Apple's new stereo sound implementation on the iPhone 7 series of phones utilizes the bottom speaker in conjunction with a balanced earphone on the device, instead of a second edge-mounted speaker.
With the iPhone 7 family, Apple has implemented stereo on-device for the first time. Apple hasn't published full speaker specifications yet, but claims that the new speakers deliver two times the volume of the iPhone 6s, and "increased dynamic range."
AppleInsider has spoken with several audio engineers, and all of them agree that Apple's implementation of on-device stereo will be good enough for close listening, but the stereo channels will be indistinguishable at a range of greater than about four feet from the device.
"From what I've seen, Apple looks to have worked out the balance issue with the little iPhone speakers," one engineer told us. "If you want consistent stereo channel separation from any phone, though, stick with headphones."
The iPhone 7 Plus has a slightly wider distance between the speakers than the iPhone 7. We were told by the engineers we asked that it would make no appreciable increase in the maximum range from the phone that users would still be able to pick out discrete stereo channels.

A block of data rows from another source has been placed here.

(* ===== verification/Migrate.v ===== *)
(** * Moving coroutines off a blocked thread

    [move_chroutines_to_thread] and [resettle]: what they do to the containers
    of both threads, and what the moved contexts then do.  Two threads share
    one heap; each has its own [schedule_t]. *)

From S2P Require Import Prelude Reporter Chroutine Load Thread World ThreadInv Sched Run Safety.
Local Open Scope Z_scope.

(** ** The loop *)

(** The object [resettle] builds for the thread [t], and what it leaves. *)
Definition resettled (t : nat) (c : chroutine_t) : chroutine_t :=
  let d := fst (move_chroutine c) in
  match ctx d with
  | Some u => set_ctx (Some (mk_ucontext (ss_size u) t (mc_arg u) (entry_pc u))) d
  | None => d
  end.

Definition husk (c : chroutine_t) : chroutine_t := set_moved (snd (move_chroutine c)).

(** The coroutines the loop moves: the listed ones except the running one. *)
Definition to_move (h : gmap nat chroutine_t) (running : Z) (l : list nat) : list (nat * chroutine_t) :=
  omap (λ p, match h !! p with
             | Some c => if me c =? running then None else Some (p, c)
             | None => None
             end) l.

Definition add_all (x : schedule_t) (ids : list Z) (first : nat) : schedule_t :=
  foldl (λ x iq, insert_chroutine iq.1 iq.2 x) x (zip ids (seq first (length ids))).

Lemma resettled_id t c : me (resettled t c) = me c.
Proof. unfold resettled. simpl. by destruct (ctx c). Qed.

AppleInsider will be examining the stereo performance as soon as possible.
"If you're listening to your music on any phone's speakers or most Bluetooth streamers, you're not that concerned about audio quality, generally."
The iPhone 7 has not included the legacy headphone jack, causing some consternation by consumers post-release. A post-release interview by Apple Senior Vice President of Worldwide Marketing Phil Schiller and Senior Vice President of Hardware Engineering Dan Riccio explained the shift to the Lightning connector, and focused on wireless streaming and engineering considerations.
Beyond just internal space considerations on the iPhone, reliance on the Lightning connector for audio out opens up possibilities for higher bitrate audio, and lossless streaming to external devices. Legacy Bluetooth devices are supported by the new W1 wireless chip, and vice versa — a W1-equipped speaker set can sync to conventional Bluetooth phones as well.
"Most Bluetooth speakers are compact, with decent sound, but lack channel separation," we were told by the same engineer. "If you're listening to your music on any phone's speakers or most Bluetooth streamers, you're not that concerned about audio quality, generally."